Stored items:
(** * A shallow embedding of the AI provider layer ([src/providers])

    The development follows the Python sources file by file:
    - [base.py]: [ProviderConfig], its [__post_init__] and
      [AIProvider._retry_with_backoff];
    - [qwen_provider.py], [gemini_provider.py], [openai_provider.py],
      [anthropic_provider.py], [ollama_provider.py]: the five providers
      with their [chat] and [vision] methods and factory functions;
    - [factory.py]: [_load_env_file] and [get_provider].

    Conventions of the model.
    - A Python [str] is the Rocq [string] of its UTF-8 bytes.  Whitespace
      is Unicode's; the case tables of Unicode are not modelled: where
      the result of [str.lower] or [str.upper] on text outside ASCII can
      be seen, it is a parameter ([str_lower], [str_upper]).
    - Python [int] is [Z].  A Python [float] is [pyfloat]: the rational
      value of a finite binary64 number, or one of the three special
      values.  The one operation on floats, a product with a power of
      two, is exact in binary64 until it overflows to an infinity.
    - [int(s)], [float(s)] and the system call behind [time.sleep] are
      parameters: the model fixes what CPython 3.11 does around them.
    - A computation that can raise returns a [result]; code that touches
      the outside world threads a [World] carrying the external state and
      the trace of what the retry loop does (invocations, prints and
      sleeps); the requests a provider sends are recorded on the wire. *)

From Stdlib Require Import ZArith QArith String Ascii List Lia DecimalString.
From stdpp Require Import base strings gmap.
Import ListNotations.

Local Open Scope list_scope.
Local Open Scope string_scope.

(* ===================================================================== *)
(** * Python strings *)
(* ===================================================================== *)

Module PyStr.

Definition is_upper (c : ascii) : bool :=
  let n := N_of_ascii c in ((65 <=? n) && (n <=? 90))%N.

Definition is_lower (c : ascii) : bool :=
  let n := N_of_ascii c in ((97 <=? n) && (n <=? 122))%N.

Definition lower_ascii (c : ascii) : ascii :=
  if is_upper c then ascii_of_N (N_of_ascii c + 32) else c.

Definition upper_ascii (c : ascii) : ascii :=
  if is_lower c then ascii_of_N (N_of_ascii c - 32) else c.

Fixpoint map_chars (f : ascii -> ascii) (s : string) : string :=
  match s with
  | EmptyString => EmptyString
  | String c s' => String (f c) (map_chars f s')
  end.

(** [s.isascii()] *)
Fixpoint is_ascii (s : string) : bool :=
  match s with
  | EmptyString => true
  | String c s' => (N_of_ascii c <? 128)%N && is_ascii s'
  end.

(** [s.lower()] and [s.upper()] for ASCII text; on other text they
    change the ASCII letters only.  The providers use [lower] on any
    text, but only to look for the words [llava], [bakllava],
    [moondream], [gpt-4o], [gpt-4-turbo] and [gpt-4-vision] in it, or to
    look it up among [png], [jpg], [jpeg], [gif] and [webp]: there the
    answer is that of [str.lower], since the only characters outside
    ASCII whose lowercase form has an ASCII letter are U+212A, which
    gives [k], and U+0130, which gives [i] followed by a combining
    dot. *)
Definition lower : string -> string := map_chars lower_ascii.
Definition upper : string -> string := map_chars upper_ascii.

(** [m in s] for two strings: [m] occurs in [s] as a substring. *)
Fixpoint contains (m s : string) : bool :=
  String.prefix m s ||
  match s with
  | EmptyString => false
  | String _ s' => contains m s'
  end.

(** [sep.join(l)] *)
Fixpoint join (sep : string) (l : list string) : string :=
  match l with
  | [] => ""
  | [x] => x
  | x :: rest => x ++ sep ++ join sep rest
  end.

(** A byte that continues a character: [10xxxxxx]. *)
Definition is_continuation (c : ascii) : bool :=
  let n := N_of_ascii c in ((128 <=? n) && (n <? 192))%N.

(** [s[:n]] for [0 <= n]: the first [n] characters, each with the bytes
    that continue it. *)
Fixpoint take (n : nat) (s : string) {struct s} : string :=
  match s with
  | EmptyString => EmptyString
  | String c s' =>
      if is_continuation c then String c (take n s')
      else match n with
           | O => EmptyString
           | Datatypes.S n' => String c (take n' s')
           end
  end.

(** [str(n)] for an [int] *)
Definition of_Z (n : Z) : string := NilZero.string_of_int (Z.to_int n).

(** The string of the given bytes. *)
Definition bytes (l : list N) : string :=
  fold_right (fun n s => String (ascii_of_N n) s) EmptyString l.

(** The characters [str.strip()] removes, those for which [str.isspace]
    holds, in UTF-8: U+0009 to U+000D, U+001C to U+0020, U+0085, U+00A0,
    U+1680, U+2000 to U+200A, U+2028, U+2029, U+202F, U+205F, U+3000. *)
Definition whitespace : list string :=
  map bytes
    [[9]; [10]; [11]; [12]; [13]; [28]; [29]; [30]; [31]; [32];
     [194; 133]; [194; 160]; [225; 154; 128];
     [226; 128; 128]; [226; 128; 129]; [226; 128; 130]; [226; 128; 131];
     [226; 128; 132]; [226; 128; 133]; [226; 128; 134]; [226; 128; 135];
     [226; 128; 136]; [226; 128; 137]; [226; 128; 138];
     [226; 128; 168]; [226; 128; 169]; [226; 128; 175];
     [226; 129; 159]; [227; 128; 128]]%N.

Definition is_whitespace (w : string) : bool :=
  existsb (String.eqb w) whitespace.

(** [s[::-1]] on bytes *)
Fixpoint rev (s : string) : string :=
  match s with
  | EmptyString => EmptyString
  | String c s' => rev s' ++ String c EmptyString
  end.

(** Drop the leading characters that [ws] selects; a character has one
    to three bytes. *)
Fixpoint lstrip_chars (ws : string -> bool) (s : string) : string :=
  match s with
  | EmptyString => EmptyString
  | String c1 r1 =>
      if ws (String c1 EmptyString) then lstrip_chars ws r1 else
      match r1 with
      | EmptyString => s
      | String c2 r2 =>
          if ws (String c1 (String c2 EmptyString)) then lstrip_chars ws r2 else
          match r2 with
          | EmptyString => s
          | String c3 r3 =>
              if ws (String c1 (String c2 (String c3 EmptyString)))
              then lstrip_chars ws r3 else s
          end
      end
  end.

(** [s.lstrip()] and [s.rstrip()]: the second reads the string from its
    end, where the bytes of a character come in reverse. *)
Definition lstrip (s : string) : string := lstrip_chars is_whitespace s.
Definition rstrip (s : string) : string :=
  rev (lstrip_chars (fun w => is_whitespace (rev w)) (rev s)).

Fixpoint lstrip_by (p : ascii -> bool) (s : string) : string :=
  match s with
  | EmptyString => EmptyString
  | String c s' => if p c then lstrip_by p s' else s
  end.

Fixpoint rstrip_by (p : ascii -> bool) (s : string) : string :=
  match s with
  | EmptyString => EmptyString
  | String c s' =>
      match rstrip_by p s' with
      | EmptyString => if p c then EmptyString else String c EmptyString
      | r => String c r
      end
  end.

Definition strip_by (p : ascii -> bool) (s : string) : string :=
  rstrip_by p (lstrip_by p s).

(** [s.strip()] *)
Definition strip (s : string) : string := rstrip (lstrip s).

(** [s.strip(c)] and [s.rstrip(c)] for a one-character ASCII [c] *)
Definition strip_char (c : ascii) : string -> string := strip_by (Ascii.eqb c).
Definition rstrip_char (c : ascii) : string -> string := rstrip_by (Ascii.eqb c).

(** [s.split(c, 1)]: [None] when [c] does not occur (the list then has
    one element), else the text before and after the first [c]. *)
Fixpoint split_once (c : ascii) (s : string) : option (string * string) :=
  match s with
  | EmptyString => None
  | String d s' =>
      if Ascii.eqb c d then Some (EmptyString, s')
      else match split_once c s' with
           | Some (k, v) => Some (String d k, v)
           | None => None
           end
  end.

(** [s.startswith(c)] *)
Definition startswith_char (c : ascii) (s : string) : bool :=
  match s with
  | String d _ => Ascii.eqb c d
  | EmptyString => false
  end.

(** Truthiness of a string: [bool(s)] *)
Definition truthy (s : string) : bool :=
  match s with EmptyString => false | _ => true end.

(** [a or b] on strings *)
Definition or_else (a b : string) : string := if truthy a then a else b.

End PyStr.

(** [s.lower()] and [s.upper()] on any text.  On ASCII text they are
    computed; the result on other text is what the parameter says, which
    stands for Unicode's case tables. *)
Definition str_lower (unicode_lower : string -> string) (s : string) : string :=
  if PyStr.is_ascii s then PyStr.lower s else unicode_lower s.

Definition str_upper (unicode_upper : string -> string) (s : string) : string :=
  if PyStr.is_ascii s then PyStr.upper s else unicode_upper s.

(* ===================================================================== *)
(** * Python floats *)
(* ===================================================================== *)

Inductive pyfloat : Type :=
| Finite (q : Q)
| PosInf
| NegInf
| NaN.

(** [x <= y]: every comparison with [nan] is false. *)
Definition float_le (x y : pyfloat) : bool :=
  match x, y with
  | NaN, _ | _, NaN => false
  | NegInf, _ => true
  | _, PosInf => true
  | PosInf, _ => false
  | _, NegInf => false
  | Finite a, Finite b => Qle_bool a b
  end.

(** The chained comparison [lo <= x <= hi]. *)
Definition float_between (lo x hi : pyfloat) : bool :=
  float_le lo x && float_le x hi.

Definition float_of_Z (n : Z) : pyfloat := Finite (inject_Z n).

(* ===================================================================== *)
(** * Exceptions and results *)
(* ===================================================================== *)

(** The exception classes the providers raise or meet.  [BaseOnly] stands
    for the classes that derive from [BaseException] but not from
    [Exception] ([KeyboardInterrupt], [SystemExit], ...): an
    [except Exception] clause lets them through. *)
Inductive exn_class : Type :=
| RuntimeError
| ValueError
| TypeError
| ImportError
| ConnectionError
| OverflowError
| OSError
| OtherException (name : string)
| BaseOnly (name : string).

(** An exception object: its class and its [str()]. *)
Record exn : Type := Exn { exn_cls : exn_class; exn_str : string }.

Definition is_Exception (e : exn) : bool :=
  match exn_cls e with
  | BaseOnly _ => false
  | _ => true
  end.

Inductive result (A : Type) : Type :=
| Ret (a : A)
| Raise (e : exn).
Arguments Ret {A} a.
Arguments Raise {A} e.

Definition is_Ret {A} (r : result A) : bool :=
  match r with Ret _ => true | Raise _ => false end.

(** [str(x)] where [x] is an exception or [None] *)
Definition str_opt_exn (x : option exn) : string :=
  match x with
  | Some e => exn_str e
  | None => "None"
  end.

(* ===================================================================== *)
(** * base.py: ProviderConfig *)
(* ===================================================================== *)

Record ProviderConfig : Type := mkProviderConfig {
  api_key : string;
  api_base : string;
  vision_model : string;
  language_model : string;
  max_tokens : Z;
  temperature : pyfloat;
  top_p : pyfloat;
  max_retries : Z;
  retry_delay : pyfloat;
  extra : gmap string string
}.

WHAT TO WORK ON: Retype, exactly and in full, the lines above from the one containing "Definition is_continuation (c" through the one containing "O => EmptyString".

ANSWER TO THIS EXERCISE:
Definition is_continuation (c : ascii) : bool :=
  let n := N_of_ascii c in ((128 <=? n) && (n <? 192))%N.

(** [s[:n]] for [0 <= n]: the first [n] characters, each with the bytes
    that continue it. *)
Fixpoint take (n : nat) (s : string) {struct s} : string :=
  match s with
  | EmptyString => EmptyString
  | String c s' =>
      if is_continuation c then String c (take n s')
      else match n with
           | O => EmptyString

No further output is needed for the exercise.